Oxygen sensing neurons and neuropeptides regulate survival after anoxia in developing C. elegans

Effect of the mitochondrial unfolded protein response on hypoxic death and mitochondrial protein aggregation

Mitochondria are the main oxygen consumers in cells and as such are the primary organelle affected by hypoxia. All hypoxia pathology presumably derives from the initial mitochondrial dysfunction. An early event in hypoxic pathology in C. elegans is disruption of mitochondrial proteostasis with induction of the mitochondrial unfolded protein response (UPR^mt) and mitochondrial protein aggregation. Here in C. elegans, we screen through RNAis and mutants that confer either strong resistance to hypoxic cell death or strong induction of the UPR^mt to determine the relationship between hypoxic cell death, UPR^mt activation, and hypoxia-induced mitochondrial protein aggregation (HIMPA). We find that resistance to hypoxic cell death invariantly mitigated HIMPA. We also find that UPR^mt activation invariantly mitigated HIMPA. However, UPR^mt activation was neither necessary nor sufficient for resistance to hypoxic death and vice versa. We conclude that UPR^mt is not necessarily hypoxia protective against cell death but does protect from mitochondrial protein aggregation, one of the early hypoxic pathologies in C. elegans.

Preconditioning of Caenorhabditis elegans to anoxic insult by inactivation of cholinergic, GABAergic and muscle activity

For most metazoans, oxygen deprivation leads to cell dysfunction and if severe, death. Sublethal stress prior to a hypoxic or anoxic insult ("preconditioning") can protect cells from subsequent oxygen deprivation. The molecular mechanisms by which sublethal stress can buffer against a subsequent toxic insult and the role of the nervous system in the response are not well understood. We studied the role of neuronal activity preconditioning to oxygen deprivation in Caenorhabditis elegans. Animals expressing the histamine gated chloride channels (HisCl1) in select cell populations were used to temporally and spatially inactivate the nervous system or tissue prior to an anoxic insult.

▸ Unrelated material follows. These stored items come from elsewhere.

Definition wifiStatus (wifiProvisioned : bool) (wifiInternetReachability : Reachability)
    (wifiTechPowered wifiConnected : bool) : DiagnosticStatus :=
  if wifiProvisioned then
    (if bool_decide (wifiInternetReachability = online) then success else warning)
  else if negb wifiTechPowered then warning
  else if wifiConnected && bool_decide (wifiInternetReachability = online) then success
  else if wifiConnected && bool_decide (wifiInternetReachability ≠ online) then warning
  else error.

Definition wifiSummaryPrimary (wifiStatus : DiagnosticStatus) : string :=
  if bool_decide (wifiStatus = success) then "Connected"
  else if bool_decide (wifiStatus = warning) then "Disabled / Optional"
  else "Not Connected".

Definition ethStatus (ethLinkDetected ethInternet : string)
    (ethRxErrors ethTxErrors : Js.number) : DiagnosticStatus :=
  if bool_decide (ethLinkDetected = "Yes") && bool_decide (ethInternet = "online")
     && Js.strict_eq ethRxErrors 0%Z && Js.strict_eq ethTxErrors 0%Z
  then success
  else if bool_decide (ethLinkDetected ≠ "Yes") || bool_decide (ethInternet ≠ "online")
  then error
  else warning.

Definition cellStatus (cellInternetReachability : Reachability)
    (cellPacketLossPct cellStrength : Js.number) : DiagnosticStatus :=
  if bool_decide (cellInternetReachability = online) && Js.le cellPacketLossPct 2%Z
  then (if Js.ge cellStrength 40%Z then success else warning)
  else if bool_decide (cellInternetReachability ≠ online) then error
  else warning.

Definition satelliteStatus (satEnabled : bool) (satStatus : SatState) : DiagnosticStatus :=
  if satEnabled && bool_decide (satStatus = sat_ready) then success
  else if satEnabled && bool_decide (satStatus = sat_offline) then warning
  else warning.

(** ** Diagnostic cards *)

Inductive ActionKind : Type := goToNetwork | openCheatSheet.

Record Action : Type := { label : string; kind : ActionKind }.

Record Remediation : Type := { rem_title : string; actions : list Action }.

(** [DiagCardModel].  The fields [summarySecondary] and [details] are
    display strings formatted from the measurements; nothing modelled here
    reads them and they are left out. *)
Module DiagCardModel.
Record t : Type := mk {
  id : string;
  title : string;
  icon : string;
  status : DiagnosticStatus;
  summaryPrimary : string;
  remediation : option Remediation
}.
End DiagCardModel.
(** One turn of the loop over the lines of the table. The state is the
    local variable [ref_seq], unbound until it is assigned, and
    [best_id]. *)
Definition table_line (st : option string * list (string * best)) (line : string)
  : outcome (option string * list (string * best)) :=
  let '(ref_seq, best_id) := st in
  let line := rstrip is_space line in
  let elements := split tab line in
  e5 <~ lift (item elements 5) ;;
  names <~ (if negb (String.eqb groupby "l")
            then Done (hd "" (split_on ".WITH" 0 (basename e5)), ref_seq)
            else
              entity <~ lift (item (split "." (basename e5)) 1) ;;
              Done (entity, Some (hd "" (split_on ".WITH" 0 (basename e5))))) ;;
  let '(entity, ref_seq) := names in
  let base_dir := align_path in
  let split_point := basename base_dir in
  parts <~ lift (split_str split_point e5) ;;
  tmp_path <~ lift (item parts 1) ;;
  let file_path := path_join base_dir tmp_path in
  ref_name <~ lift (read_local ref_seq) ;;
  unbuffered_ref_seq <~ match seq_dict ref_name with
                        | Some s => Done s
                        | None => Fail KeyError
                        end ;;
  id <~ (if (List.length elements =? 6)%nat
         then e0 <~ lift (item elements 0) ;; lift (float_of_str e0)
         else e6 <~ lift (item elements 6) ;; lift (float_of_str e6)) ;;
  e2 <~ lift (item elements 2) ;;
  length <~ lift (int_of_str e2) ;;
  e1 <~ lift (item elements 1) ;;
  cov <~ lift (float_of_str e1) ;;
  e4 <~ lift (item elements 4) ;;
  ref_len <~ lift (int_of_str e4) ;;
  floor <~ int_of_float (SFmul prec emax (float_of_int (len unbuffered_ref_seq)) min_len) ;;
  if ref_len <? floor then Done (ref_seq, best_id)
  else
    whole <~ int_of_float id ;;
    if whole <? threshold then Done (ref_seq, best_id)
    else
      let v := mkBest id file_path length cov ref_name ref_len in
      match best_get best_id entity with
      | Some old =>
          if float_gtb id (b_id old)
          then Done (ref_seq, best_set best_id entity v)
          else Done (ref_seq, best_id)
      | None => Done (ref_seq, (best_id ++ [(entity, v)])%list)
      end.

Fixpoint table_lines (st : option string * list (string * best))
  (lines : list string) : outcome (option string * list (string * best)) :=
  match lines with
  | [] => Done st
  | line :: rest => st' <~ table_line st line ;; table_lines st' rest
  end.

(** *** The offer of one line

    What a turn of the loop computes from its line before it looks at
    [best_id]: [ref_seq] as the turn leaves it, and the entity and the
    values the line offers when it passes both cutoffs. *)
Definition offer (ref_seq : option string) (line : string)
  : outcome (option string * option (string * best)) :=
  let line := rstrip is_space line in
  let elements := split tab line in
  e5 <~ lift (item elements 5) ;;
  names <~ (if negb (String.eqb groupby "l")
            then Done (hd "" (split_on ".WITH" 0 (basename e5)), ref_seq)
            else
              entity <~ lift (item (split "." (basename e5)) 1) ;;
              Done (entity, Some (hd "" (split_on ".WITH" 0 (basename e5))))) ;;
  let '(entity, ref_seq) := names in
  parts <~ lift (split_str (basename align_path) e5) ;;
  tmp_path <~ lift (item parts 1) ;;
  ref_name <~ lift (read_local ref_seq) ;;
  unbuffered_ref_seq <~ match seq_dict ref_name with
                        | Some s => Done s
                        | None => Fail KeyError
                        end ;;
  id <~ (if (List.length elements =? 6)%nat
         then e0 <~ lift (item elements 0) ;; lift (float_of_str e0)
         else e6 <~ lift (item elements 6) ;; lift (float_of_str e6)) ;;
  e2 <~ lift (item elements 2) ;;
  length <~ lift (int_of_str e2) ;;
  e1 <~ lift (item elements 1) ;;
  cov <~ lift (float_of_str e1) ;;
  e4 <~ lift (item elements 4) ;;
  ref_len <~ lift (int_of_str e4) ;;
  floor <~ int_of_float (SFmul prec emax (float_of_int (len unbuffered_ref_seq)) min_len) ;;
  if ref_len <? floor then Done (ref_seq, None)
  else
    whole <~ int_of_float id ;;
    if whole <? threshold then Done (ref_seq, None)
    else Done (ref_seq,
               Some (entity, mkBest id (path_join align_path tmp_path) length cov
                                    ref_name ref_len)).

We find that inactivation of the nervous system for 3 h prior to the insult confers resistance to a 48-h anoxic insult in 4th-stage larval animals. Experiments show that this resistance can be attributed to loss of activity in cholinergic and GABAergic neurons as well as in body wall muscles. These observations indicate that the nervous system activity can mediate the organism's response to anoxia.

Neuropeptide signaling regulates the susceptibility of developing C. elegans to anoxia

Inadequate delivery of oxygen to organisms during development can lead to cell dysfunction/death and life-long disabilities. Although the susceptibility of developing cells to low oxygen conditions changes with maturation, the cellular and molecular pathways that govern responses to low oxygen are incompletely understood. Here we show that developing Caenorhabditis elegans are substantially more sensitive to anoxia than adult animals and that this sensitivity is controlled by nervous system generated hormones (e.g., neuropeptides). A screen of neuropeptide genes identified and validated nlp-40 and its receptor aex-2 as a key regulator of anoxic survival in developing worms. The survival-promoting action of impaired neuropeptide signaling does not rely on five known stress resistance pathways and is specific to anoxic insult. Together, these data highlight a novel cell non-autonomous pathway that regulates the susceptibility of developing organisms to anoxia.